Почему-то от его медового голоса Лене стало не по себе, и очередной вопрос замер у нее на языке.
— Хорошо, я отвечу вам по-другому, — сменил тон Гюнтер. — В основном этого не делают потому, что сьюхам, которые составляют основу попаданского контингента, наличие или отсутствие памяти о прошлом не доставляет никаких неудобств.
— Неужели их жизнь в нашем мире была настолько беспросветна, что им ничего в ней не жаль?
— Им просто наплевать на все, кроме своего «хочу». Такие, как они, не имеют привязанностей, никого не любят, ничего не ценят, ни о чем не жалеют, ни в чем не сомневаются, а в их воспоминаниях не бывает боли.
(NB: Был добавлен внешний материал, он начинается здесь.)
Lemma quantity_fulfilled_lookup (o : OrderBulkClass) (k : nat) :
  default 0 (orderline_quantityfulfilled_map o !! k) =
    sum_Z (map (fun l => fl_quantity (bfl_line l))
               (default [] (orderline_fulfillmentlines_map o !! k))).
Proof.
  unfold orderline_quantityfulfilled_map. rewrite lookup_fmap.
  destruct (orderline_fulfillmentlines_map o !! k); reflexivity.
Qed.

Lemma maps_mark_critical e o :
  orderline_fulfillmentlines_map (mark_critical e o) = orderline_fulfillmentlines_map o
  /\ orderline_quantityfulfilled_map (mark_critical e o) = orderline_quantityfulfilled_map o.
Proof. split; reflexivity. Qed.

(** One iteration of the line loop, when the line is not over-fulfilled and
    its stock row exists. *)
Lemma allocate_lines_step policy o l rest m i s :
  0 <= quantity_to_allocate o l ->
  m !! line_key l = Some s ->
  exists o',
    allocate_lines policy o (l :: rest) m i =
      allocate_lines policy o' rest (<[line_key l := allocated_stock o l s]> m) (S i)
    /\ lines o' = lines o /\ fulfillments o' = fulfillments o
    /\ order o' = order o
    /\ ((available_quantity s <? quantity_to_allocate o l) && negb (bool_decide (policy = FORCE)) = false
        -> o' = o)
    /\ ((available_quantity s <? quantity_to_allocate o l) && negb (bool_decide (policy = FORCE)) = true
        -> exists e, o' = mark_critical e o
             /\ code e = Some INSUFFICIENT_STOCK
             /\ path e = Some ("lines.[" +:+ pretty i +:+ "]")).
Proof.
  intros Hpos Hs.
  unfold quantity_to_allocate, quantity_fulfilled in Hpos.
  unfold line_key in Hs.
  cbn [allocate_lines].
  destruct (Z.ltb_spec (ol_quantity (bol_line l) -
              default 0 (orderline_quantityfulfilled_map o !! ol_id (bol_line l))) 0)
    as [Hneg | _]; [lia |].
  rewrite Hs.
  set (cond := (_ <? _) && negb (bool_decide (policy = FORCE))).
  assert (Hstock : forall o1,
      orderline_fulfillmentlines_map o1 = orderline_fulfillmentlines_map o ->
      {| stock_pk := stock_pk s;
         stock_product_variant_id := stock_product_variant_id s;
         stock_warehouse_id := stock_warehouse_id s;
         stock_quantity :=
           fold_left (fun q fl => q - fl_quantity (bfl_line fl))
             (default [] (orderline_fulfillmentlines_map o1 !! ol_id (bol_line l)))
             (stock_quantity s);
         stock_quantity_allocated :=
           stock_quantity_allocated s +
           (ol_quantity (bol_line l) -
            default 0 (orderline_quantityfulfilled_map o !! ol_id (bol_line l))) |}
      = allocated_stock o l s).
  { intros o1 Ho1. unfold allocated_stock, quantity_to_allocate, quantity_fulfilled.
    rewrite Ho1, fold_left_consume, <- quantity_fulfilled_lookup. reflexivity. }
  change ((available_quantity s <? quantity_to_allocate o l)
            && negb (bool_decide (policy = FORCE))) with cond.
  clearbody cond.
  destruct cond.
  - eexists. split.
    + rewrite Hstock by reflexivity. reflexivity.
    + repeat split; try reflexivity; try discriminate.
      intros _. eexists. repeat split.
  - exists o. split.
    + rewrite Hstock by reflexivity. reflexivity.
    + repeat split; try reflexivity; discriminate.
Qed.



(** The commit rule of the order loop. *)
Lemma allocate_order_commit policy o m :
  let simulated := allocate_lines policy o (lines o) m 0 in
  fst (allocate_order policy o m) = fst simulated
  /\ (is_critical_error (fst simulated) = false ->
      snd (allocate_order policy o m) = snd simulated)
  /\ (is_critical_error (fst simulated) = true ->
      snd (allocate_order policy o m) = m).
Proof.
  unfold allocate_order. simpl.
  destruct (allocate_lines policy o (lines o) m 0) as [o' m']. simpl.
  repeat split; intros ->; reflexivity.
Qed.





(** What the line loop leaves untouched, and what a non-critical outcome
    tells about the lines. *)
Lemma allocate_lines_sound policy ls : forall o m i,
  let o' := fst (allocate_lines policy o ls m i) in
  lines o' = lines o /\ fulfillments o' = fulfillments o /\ order o' = order o
  /\ (is_critical_error o = true -> is_critical_error o' = true)
  /\ (is_critical_error o' = false ->
      Forall (fun l => 0 <= quantity_to_allocate o l) ls).
Proof.
  induction ls as [| l ls IH]; intros o m i; cbn zeta.
  - simpl. repeat split; auto.
  - destruct (Z.lt_ge_cases (quantity_to_allocate o l) 0) as [Hneg | Hpos].
    + unfold quantity_to_allocate, quantity_fulfilled in Hneg.
      cbn [allocate_lines].
      destruct (Z.ltb_spec (ol_quantity (bol_line l) -
                  default 0 (orderline_quantityfulfilled_map o !! ol_id (bol_line l))) 0)
        as [_ | Hge]; [| lia].
      simpl. repeat split; auto; discriminate.
    + destruct (m !! line_key l) as [s |] eqn:Hs.
      * destruct (allocate_lines_step policy o l ls m i s Hpos Hs)
          as (o1 & Heq & Hl & Hf & Ho & Hsame & Hfail).
        rewrite Heq.
        specialize (IH o1 (<[line_key l := allocated_stock o l s]> m) (S i)).
        cbn zeta in IH. destruct IH as (IHl & IHf & IHo & IHc & IHall).
        assert (Hq : forall l', quantity_to_allocate o1 l' = quantity_to_allocate o l').
        { intros l'. unfold quantity_to_allocate, quantity_fulfilled,
            orderline_quantityfulfilled_map, orderline_fulfillmentlines_map.
          rewrite Hf. reflexivity. }
        repeat split; try congruence.
        -- intros Hc. apply IHc.
           destruct ((available_quantity s <? quantity_to_allocate o l)
                       && negb (bool_decide (policy = FORCE))) eqn:Hcond.
           ++ destruct Hfail as (e & -> & _); [reflexivity | reflexivity].
           ++ rewrite Hsame by reflexivity. exact Hc.
        -- intros Hc. constructor; [exact Hpos |].
           specialize (IHall Hc).
           eapply Forall_impl; [exact IHall |].
           intros l' Hl'. simpl in Hl'. rewrite Hq in Hl'. exact Hl'.
      * unfold quantity_to_allocate, quantity_fulfilled in Hpos.
        unfold line_key in Hs.
        cbn [allocate_lines].
        destruct (Z.ltb_spec (ol_quantity (bol_line l) -
                    default 0 (orderline_quantityfulfilled_map o !! ol_id (bol_line l))) 0)
          as [Hlt | _]; [lia |].
        rewrite Hs. simpl. repeat split; auto; discriminate.
Qed.

Lemma allocate_order_sound policy o m :
  let o' := fst (allocate_order policy o m) in
  lines o' = lines o /\ fulfillments o' = fulfillments o /\ order o' = order o
  /\ (is_critical_error o' = false -> lines_covered o').
Proof.
  cbn zeta.
  pose proof (allocate_order_commit policy o m) as (Hfst & _).
  rewrite Hfst.
  pose proof (allocate_lines_sound policy (lines o) o m 0%nat) as (Hl & Hf & Ho & _ & Hall).
  cbn zeta in *. repeat split; auto.
  intros Hc. unfold lines_covered. rewrite Hl.
  eapply Forall_impl; [exact (Hall Hc) |].
  intros l Hl'. simpl in Hl'.
  unfold quantity_to_allocate in Hl'.
  assert (Hq : quantity_fulfilled (fst (allocate_lines policy o (lines o) m 0)) l
               = quantity_fulfilled o l).
  { unfold quantity_fulfilled, orderline_quantityfulfilled_map,
      orderline_fulfillmentlines_map. rewrite Hf. reflexivity. }
  rewrite Hq. lia.
Qed.

Lemma allocate_orders_sound policy orders : forall m,
  Forall (fun o' => is_critical_error o' = false -> lines_covered o')
         (fst (allocate_orders policy orders m)).
Proof.
  induction orders as [| o orders IH]; intros m; simpl.
  - constructor.
  - pose proof (allocate_order_sound policy o m) as (_ & _ & _ & Hcov).
    destruct (allocate_order policy o m) as [o' m1]. simpl in Hcov.
    specialize (IH m1).
    destruct (allocate_orders policy orders m1) as [rest m2]. simpl in *.
    constructor; assumption.
Qed.

Lemma handle_stocks_sound table orders policy :
  Forall (fun o' => is_critical_error o' = false -> lines_covered o')
         (fst (handle_stocks table orders policy)).
Proof.
  unfold handle_stocks.
  pose proof (allocate_orders_sound policy orders (fetch_stocks_map table orders)) as H.
  destruct (allocate_orders policy orders (fetch_stocks_map table orders)).
  exact H.
Qed.

Lemma save_data_order_lines db orders stocks :
  db_order_lines (snd (save_data db orders stocks)) =
    db_order_lines db ++ concat (map all_order_lines (kept (map finalized orders))).
Proof.
  unfold save_data. fold finalized.
  change (map (fun o => let o0 := set_fulfillment_order (set_quantity_fulfilled o) in
                        if is_critical_error o0 then set_order None o0 else o0) orders)
    with (map finalized orders).
  destruct (create_fulfillment_rows _ _) as [orders' next]. reflexivity.
Qed.

Lemma finalized_lines_covered o l :
  has_order (finalized o) = true ->
  (is_critical_error o = false -> lines_covered o) ->
  l ∈ all_order_lines (finalized o) ->
  ol_quantity_fulfilled l <= ol_quantity l.
Proof.
  unfold finalized. cbn zeta.
  change (is_critical_error (set_fulfillment_order (set_quantity_fulfilled o)))
    with (is_critical_error o).
  destruct (is_critical_error o) eqn:Hc.
  - discriminate.
  - intros _ Hcov Hin. specialize (Hcov eq_refl).
    unfold all_order_lines in Hin. simpl in Hin.
    rewrite map_map in Hin. simpl in Hin.
    apply list_elem_of_fmap in Hin as (bl & -> & Hbl).
    simpl. unfold lines_covered in Hcov.
    rewrite Forall_forall in Hcov. apply Hcov. exact Hbl.
Qed.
А все потому, что у сьюх маловато души. Поэтому и сами они никому не нужны и не особо интересны. Даже о своих несбывшихся желаниях эти существа не способны погоревать как следует. Да и хотеть-то по-настоящему они тоже не умеют, их желания незатейливы и мимолетны, скачут с объекта на объект, прямо как блохи, честное слово. Банально, скучно.
— А вы, значит, еще и выбираете, чье желание стоит вашего внимания, а на чье можно смело наплевать?
— Да. Могу себе позволить такую роскошь.
— А вы эстет.
— Именно. И как знаток желаний и их природы, а также ценитель и собиратель редких и необычных желаний, я утверждаю, что желать тоже надо уметь. А это, скажу я вам, ох, как непросто.
— Да неужели?
— Для того, чтобы убедить мироздание в том, что именно ваша просьба достойна быть услышанной и исполненной, надо очень постараться. Большинство же сьюх считает, что достаточно заявить: хочу богатства, славы и принцев побольше — и все исполнители желаний со всех концов вселенной тут же понесутся осыпать их золотым дождем, призами, медалями, Оскарами и брачными контрактами.
— Ничего не бывает даром, да? Вы это хотели сказать?
— Вы удивительно догадливы. К тому же, вы-то точно умеете загадывать правильные желания. Ах! Вы мне нравитесь все больше и больше.
— А вы мне — все меньше и меньше.
— Знаете что, я не буду вас торопить, — сказал ОʼДим. — Вижу, вы в смятении. Вам надо успокоиться, собраться с мыслями, обдумать ваши отношения с прошлым и настоящим, чтобы у вас здесь появилось будущее. Мое предложение, разумеется, остается в силе. Когда вы захотите, когда сочтете нужным, когда решите, что вам это необходимо, вспомните обо мне, и я тут же вспомню о вас.
С этими словами Гюнтер встал с табурета, учтиво поклонился, прощаясь, и вышел за дверь. Лена осталась одна. Какое-то время она просто сидела и смотрела в стену. На душе после визита Гюнтера было как-то пусто, и думать не хотелось ни о чем.
— И каких чудес теперь мы ждем, а, госпожа Алена Приквасная? — наконец спросила саму себя Лена. — Их не случится, а вот вода в бадейке остынет. И в этом случае помывку снова придется отложить. А уж вот этого я после всего случившегося точно не вынесу.
Насвистывая песенку, Гюнтер вышел из корчмы и направился к доске объявлений.
— Во-от, и цидулю Ольгердову Геральт взял. Стало быть, тот, кто мнил себя великим хитрецом, наконец перехитрил сам себя. А у меня сегодня в активе умник, который не любит платить долги, умелец, который заставит умника расплатиться, и девочка, умеющая загадывать интересные желания. Кто-то из них точно мой, а если повезет, то и все трое. Хотя, с Геральтом я бы предпочел просто расплатиться. Если подумать, он гораздо полезнее как партнер, а не как клиент. Да и за девочку ему впору комиссионные выплачивать. А уж через недельку, когда она окончательно и по уши врюхается в этого ведьмака, это ж будет не душа, а просто песня.
— Ну чё, Гюнтер, уговорил девчонку-то?
К ОʼДиму подошел некто, похожий на Талера во времена, когда тот прикидывался старьевщиком в Вызиме.
— Кузьма, я же просил тебя не шляться поблизости от мест, где я работаю с клиентами. Кстати, а где твой мешок?